▶ _AVAILABLE RECORDS_:
____

(** * LinkedIn Easy Apply script: a shallow embedding and its properties

    Source: [Henry_Task/easy_apply/find_linkedin_easy_apply.py].

    The script registers five actions on a browser-automation controller
    ([save_jobs], [read_jobs], [linkedin_login], [read_cv], [upload_cv]),
    defines a credential loader and starts two agents.  Python values are
    modelled as follows:
    - [str] is [string]; [Optional[str]] is [option string];
    - [int] is [Z], printed in decimal by stdpp's [pretty];
    - [os.environ] is a [gmap string string];
    - statements that read or change the process state run in the monad
      [M S], a state monad over [S] whose computations either return a
      value or raise a Python exception;
    - the browser, an external collaborator, is an interface
      ([BrowserContext]) of state-passing methods, so every theorem about
      an asynchronous action holds for every implementation of it. *)

From Stdlib Require Import Ascii String Floats.SpecFloat.
From stdpp Require Import gmap strings list pretty.

Open Scope string_scope.

(** ** Characters the script and the csv module depend on *)

Definition dquote : ascii := "034"%char.
Definition comma : ascii := ","%char.
Definition CR : ascii := "013"%char.
Definition LF : ascii := "010"%char.
(** * Console workspace plugin controllers

    A shallow embedding of [api/controllers/console/workspace/plugin.py]:
    every [Resource] method of that module is a program over the calls
    it makes to its collaborators (decorators, the request parser, the
    plugin services), and the theorems below are about those programs. *)

From Stdlib Require Import ZArith String List Bool Lia.
From stdpp Require Import base option list strings gmap.

Open Scope string_scope.
Open Scope Z_scope.
Set Warnings "-register-all".

(** ** Python data *)

(** Plain Python data, as it arrives in a JSON body or a query string and
    as the plugin services hand it back. *)
Inductive value : Type :=
| VNone
| VBool (b : bool)
| VInt (z : Z)
| VStr (s : string)
| VList (l : list value)
| VDict (d : list (string * value)).

Definition bytes : Type := list Byte.byte.

(** [isinstance(v, str)] *)
Definition isinstance_str (v : value) : bool :=
  match v with VStr _ => true | _ => false end.

(** Dictionaries keep insertion order; the first binding of a key wins
    in a literal that never repeats a key. *)
Fixpoint dict_lookup {A} (k : string) (d : list (string * A)) : option A :=
  match d with
  | [] => None
  | (k', v) :: d' => if String.eqb k k' then Some v else dict_lookup k d'
  end.

Definition keys {A} (d : list (string * A)) : list string := map fst d.

(** ** Models (models.account) *)

(** Modelled from the spec: the enumerations and columns of
    [TenantPluginPermission]; the class is declared in [models.account].
    The spec gives install_permission and debug_permission the values
    everyone, admin_owner-only and noone. *)
Module TenantPluginPermission.
Module InstallPermission.
Inductive t := EVERYONE | ADMIN_OWNER_ONLY | NOONE.
Definition of_str (s : string) : option t :=
  if String.eqb s "everyone" then Some EVERYONE
  else if String.eqb s "admin_owner-only" then Some ADMIN_OWNER_ONLY
  else if String.eqb s "noone" then Some NOONE
  else None.
End InstallPermission.
Module DebugPermission.
Inductive t := EVERYONE | ADMIN_OWNER_ONLY | NOONE.
Definition of_str (s : string) : option t :=
  if String.eqb s "everyone" then Some EVERYONE
  else if String.eqb s "admin_owner-only" then Some ADMIN_OWNER_ONLY
  else if String.eqb s "noone" then Some NOONE
  else None.
End DebugPermission.
Record t := mk {
  install_permission : InstallPermission.t;
  debug_permission : DebugPermission.t
}.
End TenantPluginPermission.

(** Modelled from the spec: the enumerations and columns of
    [TenantPluginAutoUpgradeStrategy], declared in [models.account].
    The spec gives strategy_setting the values disabled, fix_only and all,
    and upgrade_mode the values exclude and include. *)
Module TenantPluginAutoUpgradeStrategy.
Module StrategySetting.
Inductive t := DISABLED | FIX_ONLY | ALL.
Definition of_str (s : string) : option t :=
  if String.eqb s "disabled" then Some DISABLED
  else if String.eqb s "fix_only" then Some FIX_ONLY
  else if String.eqb s "all" then Some ALL
  else None.
End StrategySetting.
Module UpgradeMode.
Inductive t := EXCLUDE | INCLUDE.
Definition of_str (s : string) : option t :=
  if String.eqb s "exclude" then Some EXCLUDE
  else if String.eqb s "include" then Some INCLUDE
  else None.
End UpgradeMode.
Record t := mk {
  strategy_setting : StrategySetting.t;
  upgrade_time_of_day : Z;
  upgrade_mode : UpgradeMode.t;
  exclude_plugins : list string;
  include_plugins : list string
}.
End TenantPluginAutoUpgradeStrategy.

(** The answer of [PluginService.list_with_total]: the code reads its
    [list] and [total] attributes. *)
Module PluginListResponse.
Record t := mk { list : value; total : value }.
End PluginListResponse.

(** Objects the methods build and return: plain data, members of the
    four enumerations, and dict literals over them. *)
Inductive pyobj : Type :=
| OVal (v : value)
| OInstallPermission (p : TenantPluginPermission.InstallPermission.t)
| ODebugPermission (p : TenantPluginPermission.DebugPermission.t)
| OStrategySetting (s : TenantPluginAutoUpgradeStrategy.StrategySetting.t)
| OUpgradeMode (m : TenantPluginAutoUpgradeStrategy.UpgradeMode.t)
| ODict (d : list (string * pyobj)).

(** What a method hands back to flask: a bare object, an object passed
    through [jsonable_encoder] (defined in core.model_runtime.utils.encoders
    and kept symbolic here), or the result of [send_file]. *)
Inductive response : Type :=
| plain (o : pyobj)
| jsonable_encoder (o : pyobj)
| send_file (data : bytes) (mimetype : string) (max_age : Z).

(** ** Exceptions *)

(** Modelled from the spec: the payload of a daemon error ("a single
    DaemonError carrying a machine-readable code and human message"); the
    exception class is declared in [core.plugin.impl.exc]. *)
Record DaemonError := mkDaemonError { code : string; message : string }.

Inductive exn : Type :=
| PluginDaemonClientSideError (e : DaemonError)
| ValueError (arg : exn_arg)
| Forbidden
| KeyError (key : string)
| AttributeError (attr : string)
| TypeError (msg : string)
| Exception (cls msg : string)
with exn_arg : Type :=
| Msg (s : string)
| Exc (e : exn)
| NotAValid (v : value) (cls : string).

Inductive result (A : Type) : Type :=
| Ok (a : A)
| Err (x : exn).
Arguments Ok {A} a.
Arguments Err {A} x.

(** ** Ambient state of a request *)

Record Config := {
  PLUGIN_REMOTE_INSTALL_HOST : string;
  PLUGIN_REMOTE_INSTALL_PORT : Z;
  PLUGIN_MAX_PACKAGE_SIZE : Z;
  PLUGIN_MAX_BUNDLE_SIZE : Z;
  TOOL_ICON_CACHE_MAX_AGE : Z
}.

____

Copy out every line from the records that has the word "pyobj".

Inductive pyobj : Type :=
| ODict (d : list (string * pyobj)).
| plain (o : pyobj)
| jsonable_encoder (o : pyobj)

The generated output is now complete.